O mar não está para peixe: os sinais de alerta para as espécies marinhas
Aquecimento global e pesca, entre outras ações humanas, acarretam uma série de problemas no desenvolvimento
Parece mentira de pescador, que aumenta o tamanho do peixe para impressionar os amigos. Mas não é. Ao analisar dados sobre uma ampla variedade de plantas e animais ao longo dos últimos sessenta anos, um grupo de cientistas de vários países descobriu que, com o passar do tempo, muitas das espécies marinhas encolheram. Nos anos 2050, estima-se que o atum, por exemplo, vá diminuir em 14% a 24% em relação aos anos 2000. No estado americano do Alasca, banhado pelo Oceano Pacífico, de águas outrora mais geladas, o tamanho médio do salmão caiu 6%. Na Suécia, em virtude da temperatura elevada na vizinhança de uma usina elétrica, houve também o triste fenômeno da dimensão subtraída.
Adeus aos grandões, bem-vindos os pequeninos. É reação de cunho evolutivo, já que os bichos menores, rápidos e espertos, têm mais facilidade para escapar dos predadores, inclusive os humanos. Com as transformações, a variedade a singrar os mares foi afetada, mas permaneceu a quantidade total de vida — conhecida no jargão acadêmico como biomassa. O minucioso estudo, liderado pela bióloga portuguesa Inês Santos Martins, foi recentemente publicado na revista Science. O movimento, grosso modo, é resposta contundente da fauna e da flora às mudanças climáticas. Os danos, por óbvio, são volumosos e tendem a se estender, na atual toada da civilização. A ausência de grandes animais pode acarretar consequências sérias nos ecossistemas e nas dinâmicas de crescimento populacional. “A alteração na biodiversidade representa uma profunda reestruturação não apenas das espécies, mas também das principais características dos seres vivos”, escrevem os autores na apresentação do ruidoso e respeitado trabalho.
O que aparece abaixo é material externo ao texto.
(** * tiny-circuit-breaker: a shallow embedding of [circuitbreaker.go]

    The breaker of [circuitbreaker.go] is embedded function by function.
    Go's [int] and [time.Duration] are 64-bit signed integers, modelled as
    [Z] with the wrap-around written out; a [time.Time] is an instant on a
    single time line counted in nanoseconds from the zero [time.Time{}];
    [interface{}] and [error] results are options ([None] is Go's [nil]).

    What the breaker observes of the outside world during one [Call] (the
    clock readings of [time.Now()], which case of the [select] in
    [callService] fires, what the fallback returns) is gathered in a
    [CallEnv]; what it does to the outside world (invoking the service, the
    fallback and the hooks) is recorded, in order, in a trace.  The
    callables and hooks themselves are opaque: the model assumes they do not
    reach back into the breaker's fields. *)

From Stdlib Require Import ZArith List String Bool Lia DecimalString.
Import ListNotations.
Open Scope string_scope.
Open Scope Z_scope.

(** ** Machine integers, durations and instants *)

Module Int64.

Definition min : Z := - 2 ^ 63.
Definition max : Z := 2 ^ 63 - 1.

(** Two's complement wrap-around of a 64-bit signed result. *)
Definition wrap (z : Z) : Z := (z + 2 ^ 63) mod 2 ^ 64 - 2 ^ 63.

Definition add (a b : Z) : Z := wrap (a + b).
Definition mul (a b : Z) : Z := wrap (a * b).

Definition in_range (z : Z) : Prop := min <= z <= max.

End Int64.

(** [time.Duration]: a count of nanoseconds in an [int64]. *)
Definition Duration := Z.

Definition Millisecond : Duration := 1000000.

Definition minDuration : Duration := Int64.min.
Definition maxDuration : Duration := Int64.max.

(** [time.Time]: nanoseconds elapsed since the zero instant [time.Time{}]. *)
Definition Time := Z.

Definition zeroTime : Time := 0.

(** [t.Sub(u)]: the duration t-u, or the extreme duration when the
    difference does not fit. *)
Definition Sub (t u : Time) : Duration :=
  let d := t - u in
  if d <? minDuration then minDuration
  else if maxDuration <? d then maxDuration
  else d.

(** ** Errors *)

(** An [error] is known by its message: [Errorf] stands for the values
    built by [fmt.Errorf] (and for whatever error a callable returns),
    [CallingError] for the struct of that name. *)
Inductive error : Type :=
| Errorf (msg : string)
| CallingError (Cause : error).

Fixpoint Error (e : error) : string :=
  match e with
  | Errorf msg => msg
  | CallingError Cause => "Error when calling service: " ++ Error Cause
  end.

(** The verb [%d] applied to an integer. *)
Definition fmt_d (z : Z) : string := NilZero.string_of_int (Z.to_int z).

(** ** Circuit states *)

(** [IsClosed], [IsHalfOpen] and [IsOpen] are the iota constants 1, 2, 3;
    [IsInvalid] stands for every other value of the underlying [int], the
    one the [default] branches handle. *)
Inductive CircuitState : Type :=
| IsInvalid
| IsClosed
| IsHalfOpen
| IsOpen.

Definition ToString (s : CircuitState) : string :=
  match s with
  | IsClosed => "closed"
  | IsHalfOpen => "half-open"
  | IsOpen => "open"
  | IsInvalid => "invalid"
  end.

Definition CircuitState_eq_dec (a b : CircuitState) : {a = b} + {a <> b}.
Proof. decide equality. Defined.

Definition CircuitState_eqb (a b : CircuitState) : bool :=
  if CircuitState_eq_dec a b then true else false.

(** Default value for missing settings on creation. *)
Definition DefautTimeout : Duration := 2000.
Definition DefaultRetryTimePeriod : Duration := 3000.
Definition DefautlFailureThreshold : Z := 2.

(** What the outside world is seen to do, in order. *)
Inductive Event : Type :=
| ServiceInvoked
| FallbackInvoked
| OnStateChangeFired
| OnTripFired
| OnResetFired.

(** ** A state monad for the methods that mutate the breaker *)

Definition M (S A : Type) : Type := S -> A * S.

Definition ret {S A : Type} (a : A) : M S A := fun s => (a, s).

Definition bind {S A B : Type} (m : M S A) (k : A -> M S B) : M S B :=
  fun s => let (a, s') := m s in k a s'.

Declare Scope monad_scope.
Delimit Scope monad_scope with monad.

Notation "x <- m ;; k" := (bind m (fun x => k))
  (at level 61, m at next level, right associativity) : monad_scope.
Notation "' pat <- m ;; k" :=
  (bind m (fun x => match x with pat => k end))
  (at level 61, pat pattern, m at next level, right associativity)
  : monad_scope.
Notation "m ;; k" := (bind m (fun _ => k))
  (at level 61, right associativity) : monad_scope.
No Brasil, a isca já foi mordida há algum tempo. Há uma década, uma pesquisa apontou que o desmatamento na Amazônia tinha impacto evidente sobre a vida aquática, podendo reduzir o tamanho dos peixes típicos da região em até 16%. É uma reação em cadeia: a desflorestação aquece os rios, córregos e riachos. O resultado: os processos bioquímicos dos peixes são acelerados, e a demanda por oxigênio aumenta de modo exponencial. Contudo, as guelras, ou brânquias — órgãos que fazem a função de aparelho respiratório —, têm uma área de superfície limitada, que restringe o fornecimento da energia metabólica vital. E, então, o crescimento é freado, como em um bebê incapaz de se alimentar. “Na natureza, os ecossistemas tendem a compensar os obstáculos, em busca de algum equilíbrio de sobrevivência”, afirma o biólogo Paulo Ilha, autor do levantamento amazônico original e hoje analista do Instituto do Meio Ambiente de Garopaba, em Santa Catarina.
É um nó marítimo associado a questões comerciais. A indústria pesqueira moderna tende a preferir peixes maiores, deixando os pequenos para trás — e, contudo, reafirme-se, eles começam a dominar as águas. Cerca de 600 milhões de pessoas em todo o mundo dependem, direta ou indiretamente, da pesca e da venda dos alimentos marinhos. O mercado de peixes e frutos do mar deve totalizar 676 bilhões de dólares em 2024. O encolhimento dos filés pode ter um impacto significativo na renda desses indivíduos, além de provocar alterações significativas nos hábitos alimentares de uma parcela significativa da população, sinônimo de problemas com a saúde. Os peixes são ricos em ômega-3, proteínas de alto valor nutritivo, zinco e vitamina B12. Uma outra boa vantagem é o fato de terem baixo teor de gorduras saturadas.
A pesca, desde tempos imemoriais, de mãos dadas com a caça, é natural, ajudou o ser humano a salvar-se da morte. É recurso que remonta ao período Paleolítico, há 50 000 anos. Houve muita evolução, de conhecimento e equipamentos, mas houve também depredação exponencial, com evidente desrespeito e ataques a espécies em extinção, capturadas em regiões impróprias. A conta está chegando, embora não seja o fim do mundo e novas legislações ambientais possam frear o ponto de não retorno. Se a pesca nos fez humanos, cabe torcer para que não se torne apenas uma atividade do passado.